*WORK INSTRUCTION*. Among the lines below, copy exactly those from the one with "Lemma tcp_read_1 (segments" through the one with "intros Hcat.", counting both ends.

*EXTRACTED DATA*.
━━━━━━━━━━━━━━━━━━━━
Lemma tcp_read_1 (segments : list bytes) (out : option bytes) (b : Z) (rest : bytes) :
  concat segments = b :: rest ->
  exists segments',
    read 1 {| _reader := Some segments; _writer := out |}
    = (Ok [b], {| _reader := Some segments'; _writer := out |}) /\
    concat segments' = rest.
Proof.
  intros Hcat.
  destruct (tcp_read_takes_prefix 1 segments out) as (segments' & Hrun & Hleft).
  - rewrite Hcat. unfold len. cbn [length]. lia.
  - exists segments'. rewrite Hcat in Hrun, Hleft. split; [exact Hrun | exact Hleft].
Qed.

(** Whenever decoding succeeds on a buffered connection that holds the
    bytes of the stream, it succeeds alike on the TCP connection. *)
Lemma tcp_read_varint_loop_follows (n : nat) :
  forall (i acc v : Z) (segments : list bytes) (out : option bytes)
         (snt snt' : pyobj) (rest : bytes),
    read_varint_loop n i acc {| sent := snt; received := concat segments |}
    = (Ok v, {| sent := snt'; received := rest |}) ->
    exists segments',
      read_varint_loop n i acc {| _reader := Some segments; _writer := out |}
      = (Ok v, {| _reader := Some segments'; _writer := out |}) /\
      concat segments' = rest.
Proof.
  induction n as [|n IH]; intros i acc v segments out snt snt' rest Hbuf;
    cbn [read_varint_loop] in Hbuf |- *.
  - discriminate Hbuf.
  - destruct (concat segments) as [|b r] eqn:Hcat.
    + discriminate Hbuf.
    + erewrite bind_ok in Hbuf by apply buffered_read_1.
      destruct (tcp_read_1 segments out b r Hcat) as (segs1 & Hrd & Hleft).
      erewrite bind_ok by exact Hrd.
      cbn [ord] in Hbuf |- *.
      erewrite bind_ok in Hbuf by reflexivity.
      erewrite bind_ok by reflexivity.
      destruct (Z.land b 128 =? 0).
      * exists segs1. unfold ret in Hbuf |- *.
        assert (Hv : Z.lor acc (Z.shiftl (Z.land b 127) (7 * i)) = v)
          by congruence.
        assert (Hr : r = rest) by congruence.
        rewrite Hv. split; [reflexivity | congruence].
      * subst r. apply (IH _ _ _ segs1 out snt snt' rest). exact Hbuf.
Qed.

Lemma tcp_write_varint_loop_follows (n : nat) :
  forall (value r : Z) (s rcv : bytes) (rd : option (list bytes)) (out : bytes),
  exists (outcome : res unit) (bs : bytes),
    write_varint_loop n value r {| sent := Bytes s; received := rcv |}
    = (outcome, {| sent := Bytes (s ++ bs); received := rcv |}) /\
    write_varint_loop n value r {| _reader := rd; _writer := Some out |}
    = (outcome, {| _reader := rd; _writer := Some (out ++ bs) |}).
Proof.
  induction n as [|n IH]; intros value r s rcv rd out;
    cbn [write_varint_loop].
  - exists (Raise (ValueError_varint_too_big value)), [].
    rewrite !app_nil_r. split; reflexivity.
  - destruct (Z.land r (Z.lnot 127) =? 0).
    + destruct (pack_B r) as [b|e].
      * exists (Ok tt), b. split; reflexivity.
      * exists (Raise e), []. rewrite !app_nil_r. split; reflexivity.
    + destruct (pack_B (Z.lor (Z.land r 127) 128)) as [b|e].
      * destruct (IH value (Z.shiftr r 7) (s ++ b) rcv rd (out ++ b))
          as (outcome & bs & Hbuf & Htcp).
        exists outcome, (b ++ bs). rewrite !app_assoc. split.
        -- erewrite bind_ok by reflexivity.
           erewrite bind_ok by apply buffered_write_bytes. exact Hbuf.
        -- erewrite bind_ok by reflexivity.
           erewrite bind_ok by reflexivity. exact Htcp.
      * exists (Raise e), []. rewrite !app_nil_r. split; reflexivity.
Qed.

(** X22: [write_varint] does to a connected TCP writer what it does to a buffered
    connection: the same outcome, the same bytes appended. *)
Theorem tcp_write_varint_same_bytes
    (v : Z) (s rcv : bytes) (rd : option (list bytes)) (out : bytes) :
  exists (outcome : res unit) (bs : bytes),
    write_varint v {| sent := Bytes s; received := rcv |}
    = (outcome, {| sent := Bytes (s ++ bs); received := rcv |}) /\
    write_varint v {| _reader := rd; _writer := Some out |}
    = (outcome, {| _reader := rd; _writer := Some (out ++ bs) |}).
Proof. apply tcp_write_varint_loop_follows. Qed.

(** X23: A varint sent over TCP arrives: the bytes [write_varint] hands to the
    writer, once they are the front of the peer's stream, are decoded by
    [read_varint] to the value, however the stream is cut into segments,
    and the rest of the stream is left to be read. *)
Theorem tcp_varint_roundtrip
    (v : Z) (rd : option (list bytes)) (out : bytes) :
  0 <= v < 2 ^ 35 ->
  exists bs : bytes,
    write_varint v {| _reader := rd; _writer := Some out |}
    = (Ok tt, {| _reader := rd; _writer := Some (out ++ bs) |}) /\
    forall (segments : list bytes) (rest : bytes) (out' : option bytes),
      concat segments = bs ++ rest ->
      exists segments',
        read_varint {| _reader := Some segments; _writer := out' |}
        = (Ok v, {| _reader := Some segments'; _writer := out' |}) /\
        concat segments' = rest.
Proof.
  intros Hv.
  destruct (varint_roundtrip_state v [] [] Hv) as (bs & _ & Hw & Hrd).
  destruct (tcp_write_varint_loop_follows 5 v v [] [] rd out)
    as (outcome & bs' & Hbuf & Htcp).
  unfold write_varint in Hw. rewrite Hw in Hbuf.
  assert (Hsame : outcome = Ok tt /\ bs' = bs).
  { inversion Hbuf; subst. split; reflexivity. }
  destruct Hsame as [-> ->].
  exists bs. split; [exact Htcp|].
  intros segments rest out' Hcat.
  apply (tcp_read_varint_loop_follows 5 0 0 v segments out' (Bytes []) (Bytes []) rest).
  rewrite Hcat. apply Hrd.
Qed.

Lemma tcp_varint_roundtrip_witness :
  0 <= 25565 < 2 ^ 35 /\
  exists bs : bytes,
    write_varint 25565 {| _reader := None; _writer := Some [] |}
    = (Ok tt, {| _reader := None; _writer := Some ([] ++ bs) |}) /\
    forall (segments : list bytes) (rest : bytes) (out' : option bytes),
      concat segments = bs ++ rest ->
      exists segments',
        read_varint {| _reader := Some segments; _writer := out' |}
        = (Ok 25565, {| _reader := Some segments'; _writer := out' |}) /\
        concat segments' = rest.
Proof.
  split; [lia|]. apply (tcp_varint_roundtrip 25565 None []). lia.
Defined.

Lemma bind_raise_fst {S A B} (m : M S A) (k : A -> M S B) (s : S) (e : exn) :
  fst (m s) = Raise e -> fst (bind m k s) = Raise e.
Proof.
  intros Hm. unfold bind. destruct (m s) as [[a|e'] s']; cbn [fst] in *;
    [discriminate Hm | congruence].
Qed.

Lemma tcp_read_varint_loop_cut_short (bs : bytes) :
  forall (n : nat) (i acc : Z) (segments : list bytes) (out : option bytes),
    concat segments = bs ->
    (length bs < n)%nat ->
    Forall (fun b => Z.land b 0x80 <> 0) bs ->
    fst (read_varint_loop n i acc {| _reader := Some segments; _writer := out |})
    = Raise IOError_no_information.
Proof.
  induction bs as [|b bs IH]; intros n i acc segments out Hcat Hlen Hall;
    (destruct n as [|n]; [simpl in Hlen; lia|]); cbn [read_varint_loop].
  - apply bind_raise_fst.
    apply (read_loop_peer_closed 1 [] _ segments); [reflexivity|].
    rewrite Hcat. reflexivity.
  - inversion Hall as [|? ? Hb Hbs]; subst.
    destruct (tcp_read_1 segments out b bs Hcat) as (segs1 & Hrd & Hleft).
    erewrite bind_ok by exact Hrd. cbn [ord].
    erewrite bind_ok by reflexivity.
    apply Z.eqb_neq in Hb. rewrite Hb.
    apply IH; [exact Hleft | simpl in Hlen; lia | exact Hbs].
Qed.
━━━━━━━━━━━━━━━━━━━━
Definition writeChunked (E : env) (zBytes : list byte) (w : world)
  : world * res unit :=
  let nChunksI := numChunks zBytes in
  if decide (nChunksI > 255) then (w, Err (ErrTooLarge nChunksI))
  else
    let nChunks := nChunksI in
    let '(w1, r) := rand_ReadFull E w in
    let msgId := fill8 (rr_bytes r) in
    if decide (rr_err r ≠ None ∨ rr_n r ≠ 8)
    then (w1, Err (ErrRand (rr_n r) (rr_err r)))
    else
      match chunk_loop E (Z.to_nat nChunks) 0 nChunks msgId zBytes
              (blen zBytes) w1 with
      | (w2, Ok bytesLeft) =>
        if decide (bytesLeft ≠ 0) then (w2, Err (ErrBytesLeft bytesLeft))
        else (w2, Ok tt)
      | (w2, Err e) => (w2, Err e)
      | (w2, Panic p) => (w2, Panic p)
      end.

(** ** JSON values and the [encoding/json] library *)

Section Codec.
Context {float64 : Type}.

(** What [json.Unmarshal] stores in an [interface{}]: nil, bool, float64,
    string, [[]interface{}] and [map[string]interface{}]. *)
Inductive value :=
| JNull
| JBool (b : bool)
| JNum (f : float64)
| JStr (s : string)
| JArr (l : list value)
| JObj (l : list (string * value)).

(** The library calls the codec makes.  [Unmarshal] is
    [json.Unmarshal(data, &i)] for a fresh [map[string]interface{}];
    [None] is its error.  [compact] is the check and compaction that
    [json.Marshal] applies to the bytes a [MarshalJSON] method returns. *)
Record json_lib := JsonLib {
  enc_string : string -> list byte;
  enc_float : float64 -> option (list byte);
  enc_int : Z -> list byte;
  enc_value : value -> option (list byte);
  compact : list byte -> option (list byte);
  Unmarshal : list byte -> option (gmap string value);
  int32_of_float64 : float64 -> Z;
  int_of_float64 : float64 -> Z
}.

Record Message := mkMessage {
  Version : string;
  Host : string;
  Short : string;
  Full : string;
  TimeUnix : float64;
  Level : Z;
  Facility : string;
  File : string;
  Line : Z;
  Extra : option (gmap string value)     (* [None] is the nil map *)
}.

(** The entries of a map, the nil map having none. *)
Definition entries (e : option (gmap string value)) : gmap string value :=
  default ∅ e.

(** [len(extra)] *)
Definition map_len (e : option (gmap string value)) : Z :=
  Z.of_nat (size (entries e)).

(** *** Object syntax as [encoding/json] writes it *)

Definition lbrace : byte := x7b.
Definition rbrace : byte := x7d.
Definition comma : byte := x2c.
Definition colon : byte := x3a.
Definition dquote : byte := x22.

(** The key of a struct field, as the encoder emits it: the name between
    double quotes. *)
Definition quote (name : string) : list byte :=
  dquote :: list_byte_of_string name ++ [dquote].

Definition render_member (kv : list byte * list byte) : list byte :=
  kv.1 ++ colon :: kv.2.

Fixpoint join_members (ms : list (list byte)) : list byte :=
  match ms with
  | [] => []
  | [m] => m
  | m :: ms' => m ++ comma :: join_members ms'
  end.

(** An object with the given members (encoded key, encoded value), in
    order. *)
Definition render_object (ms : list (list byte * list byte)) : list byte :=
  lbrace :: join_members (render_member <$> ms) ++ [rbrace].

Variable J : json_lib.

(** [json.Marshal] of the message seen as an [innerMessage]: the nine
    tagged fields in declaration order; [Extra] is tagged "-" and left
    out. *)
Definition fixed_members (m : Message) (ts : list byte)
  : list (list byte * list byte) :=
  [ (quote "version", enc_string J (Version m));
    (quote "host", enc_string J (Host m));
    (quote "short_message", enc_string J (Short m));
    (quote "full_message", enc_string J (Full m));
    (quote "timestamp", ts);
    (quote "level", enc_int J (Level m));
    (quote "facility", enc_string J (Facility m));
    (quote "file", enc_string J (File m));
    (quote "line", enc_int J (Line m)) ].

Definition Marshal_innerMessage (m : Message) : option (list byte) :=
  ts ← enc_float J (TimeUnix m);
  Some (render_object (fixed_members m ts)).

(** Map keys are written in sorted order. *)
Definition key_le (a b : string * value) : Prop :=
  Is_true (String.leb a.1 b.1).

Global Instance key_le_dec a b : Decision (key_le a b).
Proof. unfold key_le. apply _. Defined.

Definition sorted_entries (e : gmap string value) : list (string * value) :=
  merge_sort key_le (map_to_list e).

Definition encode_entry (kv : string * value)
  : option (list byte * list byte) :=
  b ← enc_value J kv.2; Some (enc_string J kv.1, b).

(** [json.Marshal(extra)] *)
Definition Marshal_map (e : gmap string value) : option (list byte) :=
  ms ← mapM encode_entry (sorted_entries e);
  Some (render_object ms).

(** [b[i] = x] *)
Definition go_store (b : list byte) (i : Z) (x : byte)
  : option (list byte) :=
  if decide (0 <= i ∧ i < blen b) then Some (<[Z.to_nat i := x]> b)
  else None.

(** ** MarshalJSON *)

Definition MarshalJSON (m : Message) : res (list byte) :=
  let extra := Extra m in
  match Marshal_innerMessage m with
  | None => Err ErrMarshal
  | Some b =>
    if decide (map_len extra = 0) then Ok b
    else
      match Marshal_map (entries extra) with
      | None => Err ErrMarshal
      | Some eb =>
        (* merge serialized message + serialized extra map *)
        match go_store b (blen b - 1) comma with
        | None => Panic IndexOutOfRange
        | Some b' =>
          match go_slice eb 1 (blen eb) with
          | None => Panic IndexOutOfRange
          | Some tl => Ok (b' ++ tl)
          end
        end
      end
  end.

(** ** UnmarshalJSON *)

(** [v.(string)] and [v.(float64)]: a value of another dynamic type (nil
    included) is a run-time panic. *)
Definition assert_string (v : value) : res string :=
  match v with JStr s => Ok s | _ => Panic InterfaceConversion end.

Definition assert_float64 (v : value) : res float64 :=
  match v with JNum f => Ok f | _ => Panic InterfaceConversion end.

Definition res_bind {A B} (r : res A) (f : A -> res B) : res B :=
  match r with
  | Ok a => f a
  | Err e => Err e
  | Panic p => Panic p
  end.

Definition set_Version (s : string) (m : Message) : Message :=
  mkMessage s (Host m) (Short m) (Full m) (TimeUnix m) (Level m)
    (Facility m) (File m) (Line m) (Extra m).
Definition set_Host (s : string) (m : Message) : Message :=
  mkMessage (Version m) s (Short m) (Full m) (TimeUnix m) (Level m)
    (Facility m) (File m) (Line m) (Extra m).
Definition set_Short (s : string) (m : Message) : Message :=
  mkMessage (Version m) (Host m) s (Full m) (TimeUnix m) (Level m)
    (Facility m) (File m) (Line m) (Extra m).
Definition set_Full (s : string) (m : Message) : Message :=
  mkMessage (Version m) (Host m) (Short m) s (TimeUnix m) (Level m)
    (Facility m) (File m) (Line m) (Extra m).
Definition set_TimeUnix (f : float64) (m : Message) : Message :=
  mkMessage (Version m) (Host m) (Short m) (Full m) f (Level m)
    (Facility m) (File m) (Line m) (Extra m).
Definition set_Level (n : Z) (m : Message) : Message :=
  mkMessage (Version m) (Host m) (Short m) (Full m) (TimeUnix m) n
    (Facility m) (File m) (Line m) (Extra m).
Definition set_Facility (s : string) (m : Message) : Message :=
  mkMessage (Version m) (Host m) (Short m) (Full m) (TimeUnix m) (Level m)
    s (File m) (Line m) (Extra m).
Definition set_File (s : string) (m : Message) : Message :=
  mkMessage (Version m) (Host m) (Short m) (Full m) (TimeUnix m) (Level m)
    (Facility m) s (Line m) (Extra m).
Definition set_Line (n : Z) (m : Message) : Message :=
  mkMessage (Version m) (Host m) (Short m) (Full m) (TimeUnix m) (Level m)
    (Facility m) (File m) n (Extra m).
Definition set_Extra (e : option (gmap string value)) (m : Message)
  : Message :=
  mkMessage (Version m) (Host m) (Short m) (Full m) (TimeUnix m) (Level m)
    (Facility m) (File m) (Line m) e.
━━━━━━━━━━━━━━━━━━━━
*RESPONSE*.
Lemma tcp_read_1 (segments : list bytes) (out : option bytes) (b : Z) (rest : bytes) :
  concat segments = b :: rest ->
  exists segments',
    read 1 {| _reader := Some segments; _writer := out |}
    = (Ok [b], {| _reader := Some segments'; _writer := out |}) /\
    concat segments' = rest.
Proof.
  intros Hcat.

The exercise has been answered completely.